The Napkin Scrawls of Dining Philosophers

Technologists are, by their vocational commitment to new things, manufacturers and early adopters of language. Our commitment to language is however generally one of casual incompetence. The artifact being built, or fixed, is the focus of our attention, and the language referring to it is an after thought for the tormenting of poets, grammarians and the marketing department. Perhaps that’s as it should be, but it’s still a pleasure to read a book like Java Concurrency In Practice, which has a mastery of both language and its topic.

JCIP has already been well reviewed on its technical merits. [NB: These notes are also from 2006 and written about the first edition.] In summary, it’s a great reference. As the jacket copy points out, concurrency in software is both difficult to deal with and of renewed importance. Problems like these put stress not only on software artifacts being developed, but the context in which that artifact is built and used, like collaboration in its construction, or human and computer interfaces, or eventual maintenance. Java Concurrency In Practice also has some insights into this, but it’s not foregrounded, and seems worth exploring.

Form

JCIP is arranged according to well established conventions for concise software references, chapters, glossary and so on, with two variations. Firstly, when code snippets are introduced, they are accompanied by one of three smiley-style faces, smiling, frowning or neutral. These are large and prominently placed beside the code snippet without making it take up more space. The intent is to discuss common pitfalls without those snippets making their way into production via the copy and paste myopia that can be an occupational hazard for programmers. It also serves as direct negative or positive feedback for the reader so aversion-on-sight instincts can be reinforced towards, say, correct use of synchronization for visibility on getter methods. At first I found its appearance in an engineering textbook rather absurd, imagining Victorian bridge engineers scrawling notes on how l33t they were in their blueprint margins. I quickly got used to it though, and given its immediacy it is probably a worthwhile technique.

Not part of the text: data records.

(* ===== verification/Args.v ===== *)
(** * Args: the command line

    Models [src/src/args.rs]: the arguments that override the configuration, the modes of
    the user interface, and the check that the listener of the dashboard is local and does
    not collide with that of the proxy.

    The parser of the command line is clap; the arguments are its result.  Name resolution
    and the parser of sizes (bytesize) are arguments. *)

From stdpp Require Import pretty.
From S2P Require Import Prelude Protocol Command Router Config.

(** ** Arguments *)

Inductive UiMode := Headless | Tui.

#[global] Instance ui_mode_eq : EqDecision UiMode.
Proof. solve_decision. Defined.

(** An address: the octets of IPv4 or the segments of IPv6. *)
Inductive IpAddr := V4 (a b c d : N) | V6 (segments : list N).

#[global] Instance ip_addr_eq : EqDecision IpAddr.
Proof. solve_decision. Defined.

Record SocketAddr := mkSocketAddr { sa_ip : IpAddr; sa_port : N }.

Definition is_loopback (ip : IpAddr) : bool :=
  match ip with V4 a _ _ _ => (a =? 127)%N | V6 l => bool_decide (l = [0; 0; 0; 0; 0; 0; 0; 1]%N) end.

Definition is_unspecified (ip : IpAddr) : bool := bool_decide (ip = V4 0 0 0 0) || bool_decide (ip = V6 [0; 0; 0; 0; 0; 0; 0; 0]%N).

Record CommonArgs := mkArgs {
  ar_ui : UiMode;
  ar_tui : bool;
  ar_headless : bool;
  ar_tui_listen : option SocketAddr;
  ar_tui_attach : option SocketAddr;
  ar_port : option N;
  ar_host : option bytes;
  ar_routing_mode : option RoutingMode;
  ar_backend_selection : option BackendSelectionStrategy;
  ar_article_cache_capacity : option N;
  ar_article_cache_ttl_secs : option N;
  ar_store_article_bodies : option bool }.

Definition effective_port (a : CommonArgs) (config_port : option N) : option N :=
  match ar_port a with Some p => Some p | None => config_port end.

Definition effective_host (a : CommonArgs) : bytes := default (bs "0.0.0.0") (ar_host a).

Definition listen_addr (a : CommonArgs) (config_port : option N) : bytes :=
  effective_host a ++ bs ":" ++ bs (pretty (default 8119%N (effective_port a config_port))).

Definition effective_ui_mode (a : CommonArgs) : UiMode :=
  if ar_headless a then Headless else if ar_tui a then Tui else ar_ui a.

(** ** Checks *)

Inductive ArgsError :=
| AttachNeedsTui
| ListenNeedsHeadless
| AttachAndListen
| AttachNotLoopback
| ListenNotLoopback
| ListenConflicts.

Definition validate_runtime_mode (a : CommonArgs) : result ArgsError unit :=
  let ui_mode := effective_ui_mode a in
  _ ← ensure AttachNeedsTui (negb (is_some (ar_tui_attach a) && negb (bool_decide (ui_mode = Tui))));
  _ ← ensure ListenNeedsHeadless (negb (is_some (ar_tui_listen a) && negb (bool_decide (ui_mode = Headless))));
  _ ← ensure AttachAndListen (negb (is_some (ar_tui_attach a) && is_some (ar_tui_listen a)));
  ensure AttachNotLoopback (match ar_tui_attach a with Some addr => is_loopback (sa_ip addr) | None => true end).

Definition listener_ips_conflict (proxy_ip dashboard_ip : IpAddr) : bool :=
  is_unspecified proxy_ip || is_unspecified dashboard_ip || bool_decide (proxy_ip = dashboard_ip).

Section Dashboard.
(** [to_socket_addrs]: the addresses of a host name. *)
Context (resolve : bytes → option (list IpAddr)).

Definition proxy_listener_conflicts (proxy_host : bytes) (dashboard_listen : SocketAddr) : bool :=
  match resolve proxy_host with
  | None => is_unspecified (sa_ip dashboard_listen)
  | Some addrs => existsb (λ proxy_ip, listener_ips_conflict proxy_ip (sa_ip dashboard_listen)) addrs
  end.

Definition validate_dashboard_listen (a : CommonArgs) (proxy_host : bytes) (proxy_port : N) : result ArgsError unit :=
  match ar_tui_listen a with
  | None => Ok ()
  | Some dashboard_listen =>
      _ ← ensure ListenNotLoopback (is_loopback (sa_ip dashboard_listen));
      if negb (sa_port dashboard_listen =? proxy_port)%N then Ok ()
      else ensure ListenConflicts (negb (proxy_listener_conflicts proxy_host dashboard_listen))
  end.
End Dashboard.

(** ** Overrides *)

Definition set_cache (k : option CacheSettings) (c : Config) : Config :=
  mkConfig (cf_proxy c) (cf_routing c) (cf_memory c) k (cf_health_check c) (cf_client_auth c) (cf_servers c).

(** [apply_overrides]: what is not set on the command line may be in the environment. *)
Definition apply_overrides (parse_capacity : bytes → option N) (a : CommonArgs) (env : Env) (c : Config) : Config :=
  let r := cf_routing c in
  let c := set_routing (mkRouting (default (rt_routing_mode r) (ar_routing_mode a)) (default (rt_backend_selection r) (ar_backend_selection a))
    (rt_adaptive_precheck r) (rt_backpressure r)) c in
  let capacity := match ar_article_cache_capacity a with Some n => Some n | None => env !! bs "NNTP_PROXY_ARTICLE_CACHE_CAPACITY" ≫= parse_capacity end in
  let ttl := match ar_article_cache_ttl_secs a with Some n => Some n | None => env !! bs "NNTP_PROXY_ARTICLE_CACHE_TTL_SECS" ≫= parse_u64 end in
  let bodies := match ar_store_article_bodies a with Some b => Some b | None => env !! bs "NNTP_PROXY_STORE_ARTICLE_BODIES" ≫= parse_bool end in
  if is_some capacity || is_some ttl || is_some bodies then
    let k := default default_cache (cf_cache c) in
    set_cache (Some (mkCacheSettings (default (cc_capacity k) capacity) (from_option from_secs (cc_ttl k) ttl) (default (cc_store_article_bodies k) bodies)
      (cc_disk k) (cc_index_path k) (cc_adaptive_precheck k))) c
  else c.

(** ** Properties *)

(** Overrides leave alone what is validated, so a usable configuration stays usable and
    the servers are those that were loaded. *)
Lemma overrides_usable parse_capacity a env c :
  usable c → usable (apply_overrides parse_capacity a env c) ∧ cf_servers (apply_overrides parse_capacity a env c) = cf_servers c.
Proof. intros [? ? ? ? ? ?]. unfold apply_overrides. destruct (_ || _); (split; [by constructor|done]). Qed.

(** The listener of the dashboard is local and apart from that of the proxy: when the
    arguments are accepted, the dashboard listens only without a terminal interface and
    without attaching to another one, on a loopback address; on the port of the proxy only
    if the host of the proxy does not stand for that address or for all addresses. *)
Theorem dashboard_listener_apart resolve a proxy_host proxy_port addr :
  validate_runtime_mode a = Ok () → validate_dashboard_listen resolve a proxy_host proxy_port = Ok () → ar_tui_listen a = Some addr →
  effective_ui_mode a = Headless ∧ ar_tui_attach a = None ∧ is_loopback (sa_ip addr) = true ∧
  (sa_port addr = proxy_port → ∀ ips ip, resolve proxy_host = Some ips → ip ∈ ips → ip ≠ sa_ip addr ∧ is_unspecified ip = false).
Proof.
  intros Hm Hd Ha. unfold validate_runtime_mode, validate_dashboard_listen in *. rewrite Ha in *. cbn [is_some] in *.
  apply result_bind_Ok in Hm as (u1 & _ & Hm). apply result_bind_Ok in Hm as (u2 & H2%ensure_Ok & Hm). apply result_bind_Ok in Hm as (u3 & H3%ensure_Ok & _).
  apply result_bind_Ok in Hd as (u4 & H4%ensure_Ok & Hd). cbn [andb] in H2. rewrite negb_involutive in H2. apply bool_decide_eq_true in H2.
  rewrite andb_true_r in H3. split_and!; [done|by destruct (ar_tui_attach a)|done|]. intros Hp ips ip Hr Hip.
  rewrite Hp, N.eqb_refl in Hd. cbn [negb] in Hd. apply ensure_Ok, negb_true_iff in Hd. unfold proxy_listener_conflicts in Hd. rewrite Hr in Hd.
  destruct (listener_ips_conflict ip (sa_ip addr)) eqn:E.
  - rewrite (proj2 (existsb_exists _ _)) in Hd; [done|]. exists ip. split; [by apply list_elem_of_In|done].
  - unfold listener_ips_conflict in E. apply orb_false_iff in E as [E1 E2]. apply orb_false_iff in E1 as [E1 _]. apply bool_decide_eq_false in E2. done.
Qed.

Definition sample_args (port : N) : CommonArgs :=
  mkArgs Headless false false (Some (mkSocketAddr (V4 127 0 0 1) port)) None None None None None None None None.

Lemma dashboard_listener_apart_witness :
  let resolve := λ _ : bytes, Some [V4 192 0 2 7] in
  validate_dashboard_listen resolve (sample_args 8119) (bs "news.example") 8119 = Ok () ∧ V4 192 0 2 7 ≠ V4 127 0 0 1.
Proof.
  intros resolve. assert (validate_dashboard_listen resolve (sample_args 8119) (bs "news.example") 8119 = Ok ()) as Hd by reflexivity.
  destruct (dashboard_listener_apart resolve (sample_args 8119) (bs "news.example") 8119 (mkSocketAddr (V4 127 0 0 1) 8119)) as (_ & _ & _ & H); [reflexivity|exact Hd|reflexivity|].
  split; [exact Hd|]. apply (H eq_refl [V4 192 0 2 7]); [reflexivity|left].
Defined.

(** A proxy that listens on all addresses leaves no address of its port. *)
Example dashboard_conflict :
  validate_dashboard_listen (λ _, Some [V4 0 0 0 0]) (sample_args 8119) (bs "0.0.0.0") 8119 = Err ListenConflicts.
Proof. reflexivity. Qed.
(** [DashboardMetrics::new] of a snapshot. *)
Definition from_snapshot (s : MetricsSnapshot) : DashboardMetrics :=
  let active := N.min (sn_active_connections s) (sn_total_connections s) in
  mkDashboardMetrics (sn_total_connections s) active (N.min (sn_stateful_sessions s) active) (sn_client_to_backend_bytes s)
    (sn_backend_to_client_bytes s) (N.min (sn_pipeline_batches s) (sn_pipeline_commands s)) (sn_pipeline_commands s)
    (sn_pipeline_requests_queued s) (N.min (sn_pipeline_requests_completed s) (sn_pipeline_requests_queued s)) 0.

(** [cap_classified_errors_to_total_errors] *)
Definition normalize_backend_stats (b : BackendStats) : BackendStats :=
  let s := bt_counters b in
  let e4 := N.min (errors_4xx s) (errors s) in
  let remaining_errors := sat_sub (errors s) e4 in
  mkBackendStats (bt_backend_id b) (bt_active_connections b)
    (mkBackendStore (total_commands s) (bytes_sent s) (bytes_received s) (errors s) e4 (N.min (errors_5xx s) remaining_errors)
      (article_bytes_total s) (article_count s) (ttfb_micros_total s) (ttfb_count s) (send_micros_total s) (recv_micros_total s)
      (connection_failures s)) (bt_health_status b).

(** [ActiveConnectionBudget::take_user] for each user in turn. *)
Fixpoint normalize_user_active_counts (remaining : N) (users : list DashboardUserStats) : list DashboardUserStats :=
  match users with
  | [] => []
  | u :: users =>
      let granted := N.min (du_active_connections u) remaining in
      mkDashboardUser (du_username u) granted (du_total_connections u) (du_bytes_sent u) (du_bytes_received u) (du_total_commands u)
        (N.min (du_errors u) (du_total_commands u)) :: normalize_user_active_counts (remaining - granted) users
  end.

(** A server, as it is displayed. *)
Record BackendDisplay := mkDisplay { bd_host : bytes; bd_port : N; bd_name : bytes; bd_max_connections : N }.

Record BackendView := mkView {
  bv_server : BackendDisplay;
  bv_stats : BackendStats;
  bv_active_connections : N;
  bv_health_status : BackendHealthStatus;
  bv_pending_count : N;
  bv_stateful_count : N }.

(** [normalize_backend_views], of one view. *)
Definition normalize_backend_view (v : BackendView) : BackendView :=
  mkView (bv_server v) (normalize_backend_stats (bv_stats v)) (bv_active_connections v) (bv_health_status v) (bv_pending_count v)
    (bv_stateful_count v).

Record DashboardState := mkDashboardState {
  ds_metrics : DashboardMetrics;
  ds_backend_views : list BackendView;
  ds_top_users : list DashboardUserStats;
  ds_log_lines : list bytes }.

(** [DashboardState::new] *)
Definition new_dashboard (metrics : DashboardMetrics) (views : list BackendView) (users : list DashboardUserStats)
    (log_lines : list bytes) : DashboardState :=
  mkDashboardState metrics (normalize_backend_view <$> views) (normalize_user_active_counts (dm_active_connections metrics) users) log_lines.

(** [From<DashboardState> for RemoteDashboardState]; the state that is sent has the same
    fields, those left out apart, and is normalised again. *)
Definition to_remote (d : DashboardState) : DashboardState :=
  new_dashboard (ds_metrics d) (ds_backend_views d) (ds_top_users d) (ds_log_lines d).

(** ** The application *)

Record TuiApp := mkApp {
  app_snapshot : MetricsSnapshot;
  app_router : BackendSelector;
  app_servers : list Server;
  app_log_buffer : list bytes }.

(** [TuiApp::update], of a collector; [None] is the panic of [snapshot]. *)
Definition update_app (pool : nat → StatusCounts) (m : MetricsCollector) (a : TuiApp) : option TuiApp :=
  s ← snapshot m; Some (mkApp (with_pool_status pool (app_router a) s) (app_router a) (app_servers a) (app_log_buffer a)).

(** [backend_pending_count] and [backend_stateful_count] *)
Definition backend_pending_count (a : TuiApp) (idx : nat) : option N :=
  i ← from_index idx; Some (from_option pending_count 0%N (find_backend (app_router a) i)).
Definition backend_stateful_count (a : TuiApp) (idx : nat) : option N :=
  i ← from_index idx; Some (from_option stateful_count 0%N (find_backend (app_router a) i)).

Definition snapshot_metrics (a : TuiApp) : option DashboardMetrics :=
  counts ← mapM (backend_pending_count a) (seq 0 (length (app_servers a)));
  let m := from_snapshot (app_snapshot a) in
  Some (mkDashboardMetrics (dm_total_connections m) (dm_active_connections m) (dm_stateful_sessions m) (dm_client_to_backend_bytes m)
    (dm_backend_to_client_bytes m) (dm_pipeline_batches m) (dm_pipeline_commands m) (dm_pipeline_requests_queued m)
    (dm_pipeline_requests_completed m) (sum64 counts)).

Definition snapshot_backend_view (a : TuiApp) (idx : nat) (server : Server) (stats : BackendStats) : option BackendView :=
  pending ← backend_pending_count a idx;
  stateful ← backend_stateful_count a idx;
  Some (mkView (mkDisplay (sv_host server) (sv_port server) (sv_name server) (sv_max_connections server)) stats
    (bt_active_connections stats) (bt_health_status stats) pending stateful).

Definition snapshot_backend_views (a : TuiApp) : option (list BackendView) :=
  let l := zip (sn_backend_stats (app_snapshot a)) (app_servers a) in
  mapM (λ e : nat * (BackendStats * Server), snapshot_backend_view a e.1 e.2.2 e.2.1) (zip (seq 0 (length l)) l).

(** [DashboardUserStats::total_bytes] *)
Definition dashboard_total_bytes (u : DashboardUserStats) : N := sat_add64 (du_bytes_sent u) (du_bytes_received u).

(** The order of [sort_by_key], which is stable. *)
Definition more_bytes (u v : DashboardUserStats) : Prop := (dashboard_total_bytes v <= dashboard_total_bytes u)%N.

#[global] Instance more_bytes_dec : RelDecision more_bytes.
Proof. intros u v. unfold more_bytes. apply _. Defined.

Definition snapshot_top_users_with_limit (a : TuiApp) (limit : option nat) : list DashboardUserStats :=
  let top_users := merge_sort more_bytes (from_user_stats <$> sn_user_stats (app_snapshot a)) in
  match limit with Some n => take n top_users | None => top_users end.

Definition snapshot_top_users (a : TuiApp) : list DashboardUserStats := snapshot_top_users_with_limit a (Some 10).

Secondly, Goetz and colleagues make vivid and precise use of metaphors with non-software reality. When they choose a metaphor, they commit to it, but do not overextend it (except on one occassion when making a joke). The metaphors relate to concurrency conditions in real life – for instance an explanation of race conditions in terms of meeting at Starbucks. They also do not overuse metaphors in a mistaken attempt at accessibility – I count ten in a 300 page book.

It’s also worth noting that when Goetz and colleagues include a graph of performance data, it’s wiggly, rather than impossibly smooth. They are comfortable with reality and how their abstractions relate to it.

Documentation

Metaphors, while useful, are mainly an impressive show of technical writing technique. Most of the insights on language in software engineering are nestled in section 4.5, Documentation.

This three page essay, which warrants publishing as an article in its own right, begins with the observation that documentation is useful and often awful. Reasons and techniques for good class level documentation of concurrency policies is dealt with cleanly and concisely on the first page. The remainder describes techniques for coping with poor or incomplete documentation.

While prudence suggests that we not assume behaviors that aren’t part of the specification, we have work to get done, and we are often faced with a choice of bad assumptions. Should we assume an object is thread-safe because it seems that it ought to be? Should we assume that access to an object can be made thread-safe by acquiring its lock first? […] Neither choice is very satisfying.

One way to improve the quality of your guess is to interpret the specification from the perspective of someone who will implement it (such as a container or database vendor), as opposed to someone who will merely use it.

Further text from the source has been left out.